Only those lines in the data below from the line containing "copies the slice" through the line containing "raw_alloc (8 *", both included, should be restated word for word.

•••

(* ===== verification/Controller.v ===== *)
(** * The xHCI host controller: [src/src/xhci.rs].

    [Registers] holds the capability, operational and runtime register blocks, [Portsc] the
    port registers and doorbells, [Controller] the bring-up of the controller and the
    doorbell of an endpoint.  The device is behind the class [MmioBus]; the classes
    [BusTrace] and [XhcHardware] state what the theorems rely on: a log of the register
    writes, and the controller's answers to RUN/STOP and to port power and reset. *)

From S2P Require Import Prelude Bits Uefi Allocator Heap Trb Event Contexts Executor.
Import Bits.Bits Allocator.Allocator Trb.Trb Trb.TrbRing Trb.CommandRing Event.Event
  UsbTypes Executor.Executor.

(** Volatile register accesses by address, at the register's own width. *)
Class MmioBus (D : Type) : Type := {
  mmio_read : Z -> D -> Z * D;
  mmio_write : Z -> Z -> D -> D;
}.

(** Every write is logged, oldest first; a read is not a write. *)
Class BusTrace (D : Type) `{MmioBus D} : Type := {
  bus_trace : D -> list (Z * Z);
  trace_read a d : bus_trace (mmio_read a d).2 = bus_trace d;
  trace_write a v d : bus_trace (mmio_write a v d) = bus_trace d ++ [(a, v)];
}.

Module Registers.
Section registers.
Context {D : Type} {MB : MmioBus D}.

Definition reg_read (a : Z) : M D Z := fun d => let '(v, d) := mmio_read a d in (Ok v, d).
Definition reg_write (a v : Z) : M D unit := fun d => (Ok tt, mmio_write a v d).

(** [while cond(register.read()) { busy_loop_hint() }], cut off after [fuel] reads. *)
Fixpoint poll_while (fuel : nat) (a : Z) (cond : Z -> bool) : M D unit :=
  match fuel with
  | O => panic "out of fuel"
  | S fuel => v ← reg_read a; if cond v then poll_while fuel a cond else mret tt
  end.

(** [CapabilityRegisters] at [cap]. *)
Definition caplength (cap : Z) : M D Z := reg_read cap.
Definition rtsoff (cap : Z) : M D Z := reg_read (cap + 0x18).
Definition dboff (cap : Z) : M D Z := reg_read (cap + 0x14).
Definition hcsparams1 (cap : Z) : Z := cap + 4.
Definition hcsparams2 (cap : Z) : Z := cap + 8.

Definition num_of_device_slots (cap : Z) : M D Z :=
  v ← reg_read (hcsparams1 cap); mret (extract_bits 32 v 0 8).
Definition num_scratchpad_bufs (cap : Z) : M D Z :=
  hi ← reg_read (hcsparams2 cap);
  lo ← reg_read (hcsparams2 cap);
  mret (Z.lor (wrap 32 (Z.shiftl (extract_bits 32 hi 21 5) 5)) (extract_bits 32 lo 27 5)).
Definition num_of_ports (cap : Z) : M D Z :=
  v ← reg_read (hcsparams1 cap); mret (extract_bits 32 v 24 8).

(** [OperationalRegisters] at [op]. *)
Definition usbcmd (op : Z) : Z := op.
Definition usbsts (op : Z) : Z := op + 4.
Definition pagesize (op : Z) : Z := op + 8.
Definition crcr (op : Z) : Z := op + 0x18.
Definition dcbaap (op : Z) : Z := op + 0x30.
Definition config (op : Z) : Z := op + 0x38.

Definition STATUS_HC_HALTED : Z := 1.
Definition CMD_RUN_STOP : Z := 1.
Definition CMD_HC_RESET : Z := 2.

(** [u32::count_ones] and [u32::trailing_zeros]. *)
Definition ones_of (x : Z) : list Z := filter (fun i => Z.testbit x i = true) (range 0 32).
Definition count_ones (x : Z) : Z := Z.of_nat (length (ones_of x)).
Definition trailing_zeros (x : Z) : Z := default 32 (head (ones_of x)).

Definition page_size (op : Z) : M D Z :=
  v ← reg_read (pagesize op);
  let page_size_bits := Z.land v 0xffff in
  if negb (count_ones page_size_bits =? 1) then throw "Invalid page size bits" else
  shift ← lift (add_chk 32 (trailing_zeros page_size_bits) 12);
  lift (shl_chk 64 1 shift).

Definition set_command_bits (op bits : Z) : M D unit :=
  v ← reg_read (usbcmd op); reg_write (usbcmd op) (Z.lor v bits).
Definition clear_command_bits (op bits : Z) : M D unit :=
  v ← reg_read (usbcmd op); reg_write (usbcmd op) (Z.land v (wnot 32 bits)).

Definition reset_xhc (fuel : nat) (op : Z) : M D unit :=
  clear_command_bits op CMD_RUN_STOP;;
  poll_while fuel (usbsts op) (fun v => Z.land v STATUS_HC_HALTED =? 0);;
  set_command_bits op CMD_HC_RESET;;
  poll_while fuel (usbsts op) (fun v => negb (Z.land v CMD_HC_RESET =? 0)).

Definition start_xhc (fuel : nat) (op : Z) : M D unit :=
  set_command_bits op CMD_RUN_STOP;;
  poll_while fuel (usbsts op) (fun v => negb (Z.land v STATUS_HC_HALTED =? 0)).

Definition set_cmd_ring_ctrl (op : Z) (ring : CommandRing) : M D unit :=
  reg_write (crcr op) (Z.lor (cr_ring_phys_addr ring) 1).
Definition set_dcbaa_ptr (op dcbaa : Z) : M D unit := reg_write (dcbaap op) dcbaa.
Definition set_num_device_slots (op num : Z) : M D unit :=
  c ← reg_read (config op);
  let c := Z.land c (wnot 64 0xff) in
  reg_write (config op) (Z.lor c num).

(** [RuntimeRegisters] at [rt]: interrupter [index]; [erst] is the segment table's address. *)
Definition irs (rt index : Z) : Z := rt + 0x20 + 0x20 * index.
Definition init_irs (rt index erst : Z) (ring : EventRing) : M D EventRing :=
  if negb (index <? 1024) then throw "Index out of range" else
  let r := irs rt index in
  reg_write (r + 8) 1;;
  reg_write (r + 16) erst;;
  reg_write (r + 24) (r_addr (er_ring ring));;
  reg_write (r + 4) 0;;
  reg_write r 1;;
  let '(res, ring) := set_erdp (r + 24) ring in
  lift res;;
  mret ring.
End registers.
End Registers.
Import Registers.

Module Portsc.
Section portsc.
Context {D : Type} {MB : MmioBus D}.

(** A [PortScEntry] and a [Doorbell] are the register's address. *)
Definition PRESERVE_MASK : Z := 0x4F01FFE9.

Definition portsc_value (ptr : Z) : M D Z := reg_read ptr.
Definition portsc_bit (ptr pos : Z) : M D bool :=
  v ← portsc_value ptr;
  m ← lift (shl_chk 32 1 pos);
  mret (negb (Z.land v m =? 0)).
Definition portsc_ccs (ptr : Z) : M D bool := portsc_bit ptr 0.
Definition portsc_pp (ptr : Z) : M D bool := portsc_bit ptr 9.
Definition portsc_pr (ptr : Z) : M D bool := portsc_bit ptr 4.
Definition portsc_ped (ptr : Z) : M D bool := portsc_bit ptr 1.

Definition assert_bit (ptr pos : Z) : M D unit :=
  old ← reg_read ptr;
  m ← lift (shl_chk 32 1 pos);
  reg_write ptr (Z.lor (Z.land old PRESERVE_MASK) m).
Definition assert_pp (ptr : Z) : M D unit := assert_bit ptr 9.
Definition assert_pr (ptr : Z) : M D unit := assert_bit ptr 4.

(** [self.pp() && self.ccs() && self.ped() && !self.pr()], each a read of its own. *)
Definition is_enabled (ptr : Z) : M D bool :=
  pp ← portsc_pp ptr;
  if negb pp then mret false else
  ccs ← portsc_ccs ptr;
  if negb ccs then mret false else
  ped ← portsc_ped ptr;
  if negb ped then mret false else
  pr ← portsc_pr ptr;
  mret (negb pr).

Definition port_speed (ptr : Z) : M D UsbMode :=
  v ← portsc_value ptr; mret (UsbMode_of (extract_bits 32 v 10 4)).
Definition max_packet_size (ptr : Z) : M D Z :=
  m ← port_speed ptr; lift (max_packet_size_of m).

(** [PortSc::new]: the addresses of the ports' registers, for the BAR at [bar]. *)
Definition PortSc_new (bar cap : Z) : M D (list Z) :=
  len ← caplength cap;
  let base := bar + len + 0x400 in
  num_ports ← num_of_ports cap;
  mret ((fun port => base + 4 * ((port - 1) * 4)) <$> range 1 (num_ports + 1)).
Definition port_range (portsc : list Z) : list Z := range 1 (Z.of_nat (length portsc) + 1).
Definition PortSc_get (portsc : list Z) (port : Z) : option Z :=
  portsc !! Z.to_nat (wrapping_sub 64 port 1).

Definition doorbell_notify (ptr target task : Z) : M D unit :=
  reg_write ptr (Z.lor target (wrap 32 (Z.shiftl task 16))).

(** The [async fn reset_port]: where it resumes after a [yield_execution().await]. *)
Inductive ResetPort : Type := RpStart | RpPower | RpReset | RpDone.

Definition check_pr (ptr : Z) : M D (Poll (outcome unit) * ResetPort) :=
  pr ← portsc_pr ptr;
  if negb pr then mret (Ready (Ok tt), RpDone) else mret (Pending, RpReset).
Definition check_pp (ptr : Z) : M D (Poll (outcome unit) * ResetPort) :=
  pp ← portsc_pp ptr;
  if negb pp then mret (Pending, RpPower) else assert_pr ptr;; check_pr ptr.

Definition reset_port_step (ptr : Z) (f : ResetPort) : M D (Poll (outcome unit) * ResetPort) :=
  match f with
  | RpStart => assert_pp ptr;; check_pp ptr
  | RpPower => check_pp ptr
  | RpReset => check_pr ptr
  | RpDone => panic "`async fn` resumed after completion"
  end.

(** [reset_port] as a future of the executor, over the bus; a panic ends the task. *)
#[export] Instance reset_port : Future D (Z * ResetPort) unit := {|
  poll := fun (f : Z * ResetPort) (d : D) =>
    match reset_port_step f.1 f.2 d with
    | (Ok (r, s), d) => (r, (f.1, s), [], d)
    | (Err e, d) => (Ready (Err e), (f.1, RpDone), [], d)
    | (Panic p, d) => (Ready (Panic p), (f.1, RpDone), [], d)
    end;
|}.
End portsc.
End Portsc.
Import Portsc.

Module Controller.

Record XhcRegisters : Type := {
  cap_regs : Z; op_regs : Z; rt_regs : Z; doorbell_regs : list Z; portsc : list Z;
}.

(** [DeviceContextBaseAddressArray]: the raw array's address and contents, and the owned
    output contexts by address. *)
Record DeviceContextBaseAddressArray : Type := {
  inner : Z; scratchpad_table_ptr : Z; raw_context : list Z; context : list (option Z);
  scratchpad_bufs : list Z;
}.

Record Controller : Type := {
  regs : XhcRegisters; device_context_base_array : DeviceContextBaseAddressArray;
  primary_event_ring : EventRing; command_ring : CommandRing;
}.

Section alloc.
Context {H : Type} {GA : GlobalAlloc H}.

(** [ScratchpadBuffers::alloc]: the table's and the buffers' addresses.  Each [Box::from]
    copies the slice into a box of its element's alignment. *)
Definition ScratchpadBuffers_alloc (num page : Z) : M H (Z * list Z) :=
  let num := Z.max num 1 in
  _ ← raw_alloc (8 * num) page "Failed to allocate scratchpad buffer table";
  table ← box_new {| l_size := 8 * num; l_align := 8 |};
  bufs ← mapM (fun _ =>
    _ ← raw_alloc page page "couldnt allocated scratchpad buffer";
    box_new {| l_size := page; l_align := 1 |}) (range 0 num);
  mret (table, bufs).

(** [DeviceContextBaseAddressArray::new]. *)
Definition dcbaa_new (scratchpad : Z * list Z) : M H DeviceContextBaseAddressArray :=
  p ← box_new {| l_size := 2048; l_align := 64 |};
  mret {| inner := p; scratchpad_table_ptr := scratchpad.1; raw_context := replicate 255 0;
          context := replicate 255 None; scratchpad_bufs := scratchpad.2 |}.

(** The allocating part of [Controller::new]; the second component is the address of the
    event ring's segment table.  The rings and that table are an [IoBox] each, of one page. *)
Context {IB : IoBoxes H}.
Definition Controller_alloc (num page : Z) :
    M H (DeviceContextBaseAddressArray * Z * EventRing * CommandRing) :=
  scratchpad ← ScratchpadBuffers_alloc num page;
  dcbaa ← dcbaa_new scratchpad;
  ring ← io_box 4096;
  events ← lift (EventRing_new ring);
  erst ← io_box 4096;
  cmds ← io_box 4096;
  commands ← lift (CommandRing_default cmds);
  mret (dcbaa, erst, events, commands).
End alloc.

(** [set_output_context], on the array. *)
Definition set_output_context (slot output_context : Z) : M DeviceContextBaseAddressArray unit :=
  i ← lift (sub_chk slot 1);
  d ← get;
  if negb (i <? Z.of_nat (length (context d))) then panic "index out of bounds" else
  put {| inner := inner d; scratchpad_table_ptr := scratchpad_table_ptr d;
         raw_context := <[Z.to_nat i := output_context]> (raw_context d);
         context := <[Z.to_nat i := Some output_context]> (context d);
         scratchpad_bufs := scratchpad_bufs d |}.

Section bus.
Context {D : Type} {MB : MmioBus D}.

(** [setup_xhc_registers] for the BAR at [bar]; the doorbell array's offset is read anew
    for each entry. *)
Definition setup_xhc_registers (bar : Z) : M D XhcRegisters :=
  len ← caplength bar;
  rts ← rtsoff bar;
  ports ← PortSc_new bar bar;
  num_slots ← num_of_ports bar;
  doorbells ← mapM (fun i => off ← dboff bar; mret (bar + off + 4 * i)) (range 0 (num_slots + 1));
  if negb (Z.of_nat (length doorbells) =? 1 + num_slots) then panic "assertion failed" else
  mret {| cap_regs := bar; op_regs := bar + len; rt_regs := bar + rts;
          doorbell_regs := doorbells; portsc := ports |}.

Definition index {A} (l : list A) (i : Z) : outcome A :=
  match l !! Z.to_nat i with Some a => Ok a | None => Panic "index out of bounds" end.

•••

[Response]:
    copies the slice into a box of its element's alignment. *)
Definition ScratchpadBuffers_alloc (num page : Z) : M H (Z * list Z) :=
  let num := Z.max num 1 in
  _ ← raw_alloc (8 * num) page "Failed to allocate scratchpad buffer table";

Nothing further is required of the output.